(Collected data entries)

•••••

(* ===== verification/VariantInfo.v ===== *)
(** * What a type means for the layout of data: src/glib/gvarianttypeinfo.c

    The infos of containers are shared through a table and counted; here an info
    is its contents, so a reference is the info itself. *)

From S2P Require Import Prelude.
From S2P Require Import VariantType.
From Stdlib Require Import Ascii.
Local Open Scope Z_scope.
Local Open Scope xpl_scope.

Local Notation "'chr' a" :=
  ltac:(let v := eval vm_compute in (Z.of_N (N_of_ascii a%char)) in exact v)
  (at level 10, a constr, only parsing).

(** The complement of an [xsize_t]. *)
Definition lnot64 (x : Z) : Z := u64 (Z.lnot x).

(** [GVariantMemberInfo] without its type info. *)
Record GVariantMemberInfo := MemberInfo { m_i : Z; m_a : Z; m_b : Z; m_c : Z; ending_type : Z }.
Definition G_VARIANT_MEMBER_ENDING_FIXED : Z := 0.
Definition G_VARIANT_MEMBER_ENDING_LAST : Z := 1.
Definition G_VARIANT_MEMBER_ENDING_OFFSET : Z := 2.

(** A pointer into the table of basic types, an [ArrayInfo] for arrays and
    maybes, a [TupleInfo] for tuples and dictionary entries. *)
#[warnings="-register-all"]
Inductive GVariantTypeInfo :=
| BasicInfo (index : Z)
| ArrayInfo (alignment : Z) (type_string : list Z) (element : GVariantTypeInfo)
| TupleInfo (alignment fixed_size : Z) (type_string : list Z) (members : list (GVariantTypeInfo * GVariantMemberInfo)).

(** ** The table of basic types *)

Definition fixed_aligned (x : Z) : Z * Z := (x, x - 1).
Definition not_a_type : Z * Z := (0, 0).
Definition unaligned : Z * Z := (0, 0).
Definition aligned (x : Z) : Z * Z := (0, x - 1).
(** Fixed size and alignment, from ['b'] on. *)
Definition xvariant_type_info_basic_table : list (Z * Z) :=
  [fixed_aligned 1; not_a_type; fixed_aligned 8; not_a_type; not_a_type; unaligned; fixed_aligned 4; fixed_aligned 4;
   not_a_type; not_a_type; not_a_type; not_a_type; fixed_aligned 2; unaligned; not_a_type; fixed_aligned 2; not_a_type;
   unaligned; fixed_aligned 8; fixed_aligned 4; aligned 8; not_a_type; fixed_aligned 8; fixed_aligned 1].
Definition xvariant_type_info_basic_chars : list Z := Eval vm_compute in ascii_bytes "b d  ghi    no q stuv xy".

Definition basic_info (index : Z) : Z * Z := default (0, 0) (rd xvariant_type_info_basic_table index).
Definition fixed_size_of (info : GVariantTypeInfo) : Z :=
  match info with BasicInfo index => fst (basic_info index) | ArrayInfo _ _ _ => 0 | TupleInfo _ size _ _ => size end.
Definition alignment_of (info : GVariantTypeInfo) : Z :=
  match info with BasicInfo index => snd (basic_info index) | ArrayInfo d _ _ | TupleInfo d _ _ _ => d end.

(** The assertions; [container_class] is ['a'], ['r'] or 0. *)
Definition container_class_of (info : GVariantTypeInfo) : Z :=
  match info with BasicInfo _ => 0 | ArrayInfo _ _ _ => chr "a" | TupleInfo _ _ _ _ => chr "r" end.
Definition xvariant_type_info_check (info : GVariantTypeInfo) (container_class : Z) : bool :=
  ((container_class =? 0) || (container_class_of info =? container_class)) &&
  existsb (Z.eqb (alignment_of info)) [0; 1; 3; 7] &&
  match info with
  | BasicInfo index =>
      (0 <=? index) && (index <? 24) && negb (tbl xvariant_type_info_basic_chars index =? chr " ")
  | _ => true
  end.

Definition xvariant_type_info_get_type_string (info : GVariantTypeInfo) : option (list Z) :=
  assert_then (xvariant_type_info_check info 0)
    (Some match info with
          | BasicInfo index => [tbl xvariant_type_info_basic_chars index; 0]
          | ArrayInfo _ type_string _ | TupleInfo _ _ type_string _ => type_string
          end).
Definition xvariant_type_info_get_type_char (info : GVariantTypeInfo) : option Z :=
  type_string ← xvariant_type_info_get_type_string info; rd type_string 0.

(** Alignment and fixed size. *)
Definition xvariant_type_info_query (info : GVariantTypeInfo) : option (Z * Z) :=
  assert_then (xvariant_type_info_check info 0) (Some (alignment_of info, fixed_size_of info)).

Definition xvariant_type_info_query_depth (info : GVariantTypeInfo) : option Z :=
  assert_then (xvariant_type_info_check info 0)
    match info with
    | BasicInfo _ => Some 1
    | ArrayInfo _ type_string _ | TupleInfo _ _ type_string _ => xvariant_type_string_get_depth_ type_string 0
    end.

(** ** Arrays *)

Definition GV_ARRAY_INFO_CLASS : Z := chr "a".

Definition array_info_new (type_string : list Z) (element : GVariantTypeInfo) : GVariantTypeInfo :=
  ArrayInfo (alignment_of element) type_string element.

Definition xvariant_type_info_element (info : GVariantTypeInfo) : option GVariantTypeInfo :=
  assert_then (xvariant_type_info_check info GV_ARRAY_INFO_CLASS)
    match info with ArrayInfo _ _ element => Some element | _ => None end.
Definition xvariant_type_info_query_element (info : GVariantTypeInfo) : option (Z * Z) :=
  element ← xvariant_type_info_element info; xvariant_type_info_query element.

(** ** Tuples *)

Definition GV_TUPLE_INFO_CLASS : Z := chr "r".

(** [while (item_type)], with what gets the info of a type. *)
Fixpoint allocate_members (get : Z -> option GVariantTypeInfo) (fuel : nat) (s : list Z) (item_type : option Z) :
    option (list (GVariantTypeInfo * Z)) :=
  match item_type with
  | None => Some []
  | Some p =>
      match fuel with
      | O => None
      | S fuel =>
          type_info ← get p;
          item_type ← xvariant_type_next s p;
          let ending :=
            if negb (fixed_size_of type_info =? 0) then G_VARIANT_MEMBER_ENDING_FIXED
            else match item_type with
                 | None => G_VARIANT_MEMBER_ENDING_LAST
                 | Some _ => G_VARIANT_MEMBER_ENDING_OFFSET
                 end in
          members ← allocate_members get fuel s item_type;
          Some ((type_info, ending) :: members)
      end
  end.
Definition tuple_allocate_members (get : Z -> option GVariantTypeInfo) (s : list Z) (type : Z) :
    option (list (GVariantTypeInfo * Z)) :=
  n_members ← xvariant_type_n_items s type;
  item_type ← xvariant_type_first s type;
  members ← allocate_members get (length s) s item_type;
  assert_then (zlen members =? n_members) (Some members).

(** Conversion to a [gint8], and back to an [xsize_t]. *)
Definition gint8 (x : Z) : Z := i8 (u8 x).

Definition tuple_table_append (i a b c ending : Z) : GVariantMemberInfo :=
  let a := u64 (a + (lnot64 b & c)) in
  let c := c & b in
  MemberInfo i (u64 (a + b)) (gint8 (lnot64 b)) (gint8 c) ending.

Definition tuple_align (offset alignment : Z) : Z := u64 (offset + (u64 (- offset) & alignment)).

(** [while (tuple_get_item (info, items, &d, &e))] *)
Fixpoint generate_table (items : list (GVariantTypeInfo * Z)) (i a b c : Z) :
    list (GVariantTypeInfo * GVariantMemberInfo) :=
  match items with
  | [] => []
  | (type_info, ending) :: items =>
      let d := alignment_of type_info in
      let e := fixed_size_of type_info in
      let '(a, b, c) := if d <=? b then (a, b, tuple_align c d) else (u64 (a + tuple_align c b), d, 0) in
      (type_info, tuple_table_append i a b c ending) ::
      (if e =? 0 then generate_table items (u64 (i + 1)) 0 0 0 else generate_table items i a b (u64 (c + e)))
  end.
Definition tuple_generate_table (items : list (GVariantTypeInfo * Z)) : list (GVariantTypeInfo * GVariantMemberInfo) :=
  generate_table items (u64 (-1)) 0 0 0.

(** [((prev_end + a) & b) | c]; the constants are converted to [xsize_t]. *)
Definition member_start (prev_end : Z) (m : GVariantMemberInfo) : Z :=
  (u64 (prev_end + m_a m) & u64 (m_b m)) or u64 (m_c m).

(** Alignment and fixed size. *)
Definition tuple_set_base_info (members : list (GVariantTypeInfo * GVariantMemberInfo)) : Z * Z :=
  match last members with
  | None => (0, 1)
  | Some (type_info, m) =>
      let alignment := foldl (fun d m => d or alignment_of (fst m)) 0 members in
      (alignment,
       if (m_i m =? u64 (-1)) && negb (fixed_size_of type_info =? 0) then
         tuple_align (u64 (member_start 0 m + fixed_size_of type_info)) alignment
       else 0)
  end.

Definition tuple_info_new (type_string : list Z) (items : list (GVariantTypeInfo * Z)) : GVariantTypeInfo :=
  let members := tuple_generate_table items in
  let '(alignment, fixed_size) := tuple_set_base_info members in
  TupleInfo alignment fixed_size type_string members.

Definition tuple_members (info : GVariantTypeInfo) : option (list (GVariantTypeInfo * GVariantMemberInfo)) :=
  assert_then (xvariant_type_info_check info GV_TUPLE_INFO_CLASS)
    match info with TupleInfo _ _ _ members => Some members | _ => None end.
Definition xvariant_type_info_n_members (info : GVariantTypeInfo) : option Z :=
  members ← tuple_members info; Some (zlen members).
(** [Some None] is [NULL]. *)
Definition xvariant_type_info_member_info (info : GVariantTypeInfo) (index : Z) :
    option (option (GVariantTypeInfo * GVariantMemberInfo)) :=
  members ← tuple_members info; Some (rd members index).

(** ** The info of a type *)

Fixpoint type_info_get (fuel : nat) (s : list Z) (type : Z) : option GVariantTypeInfo :=
  match fuel with
  | O => None
  | S fuel =>
      type_char ← rd s (xvariant_type_peek_string type);
      if existsb (Z.eqb type_char) [chr "m"; chr "a"; chr "("; chr "{"] then
        type_string ← xvariant_type_dup_string s type;
        info ← (if (type_char =? chr "m") || (type_char =? chr "a") then
                  p ← xvariant_type_element s type;
                  element ← type_info_get fuel s p;
                  Some (array_info_new type_string element)
                else
                  items ← tuple_allocate_members (type_info_get fuel s) s type;
                  Some (tuple_info_new type_string items));
        assert_then (xvariant_type_info_check info 0) (Some info)
      else
        let index := type_char - chr "b" in
        assert_then ((0 <=? index) && (index <? 24) && xvariant_type_info_check (BasicInfo index) 0) (Some (BasicInfo index))
  end.
(** Each level takes a character of the type string. *)
Definition xvariant_type_info_get (s : list Z) (type : Z) : option GVariantTypeInfo :=
  type_info_get (S (length s)) s type.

•••••

Description of the task → Set down precisely the lines above between the line holding "(** Conversion to" and the line holding "let members := tuple_generate_table", inclusive, and nothing beyond them.

Exercise result →
(** Conversion to a [gint8], and back to an [xsize_t]. *)
Definition gint8 (x : Z) : Z := i8 (u8 x).

Definition tuple_table_append (i a b c ending : Z) : GVariantMemberInfo :=
  let a := u64 (a + (lnot64 b & c)) in
  let c := c & b in
  MemberInfo i (u64 (a + b)) (gint8 (lnot64 b)) (gint8 c) ending.

Definition tuple_align (offset alignment : Z) : Z := u64 (offset + (u64 (- offset) & alignment)).

(** [while (tuple_get_item (info, items, &d, &e))] *)
Fixpoint generate_table (items : list (GVariantTypeInfo * Z)) (i a b c : Z) :
    list (GVariantTypeInfo * GVariantMemberInfo) :=
  match items with
  | [] => []
  | (type_info, ending) :: items =>
      let d := alignment_of type_info in
      let e := fixed_size_of type_info in
      let '(a, b, c) := if d <=? b then (a, b, tuple_align c d) else (u64 (a + tuple_align c b), d, 0) in
      (type_info, tuple_table_append i a b c ending) ::
      (if e =? 0 then generate_table items (u64 (i + 1)) 0 0 0 else generate_table items i a b (u64 (c + e)))
  end.
Definition tuple_generate_table (items : list (GVariantTypeInfo * Z)) : list (GVariantTypeInfo * GVariantMemberInfo) :=
  generate_table items (u64 (-1)) 0 0 0.

(** [((prev_end + a) & b) | c]; the constants are converted to [xsize_t]. *)
Definition member_start (prev_end : Z) (m : GVariantMemberInfo) : Z :=
  (u64 (prev_end + m_a m) & u64 (m_b m)) or u64 (m_c m).

(** Alignment and fixed size. *)
Definition tuple_set_base_info (members : list (GVariantTypeInfo * GVariantMemberInfo)) : Z * Z :=
  match last members with
  | None => (0, 1)
  | Some (type_info, m) =>
      let alignment := foldl (fun d m => d or alignment_of (fst m)) 0 members in
      (alignment,
       if (m_i m =? u64 (-1)) && negb (fixed_size_of type_info =? 0) then
         tuple_align (u64 (member_start 0 m + fixed_size_of type_info)) alignment
       else 0)
  end.

Definition tuple_info_new (type_string : list Z) (items : list (GVariantTypeInfo * Z)) : GVariantTypeInfo :=
  let members := tuple_generate_table items in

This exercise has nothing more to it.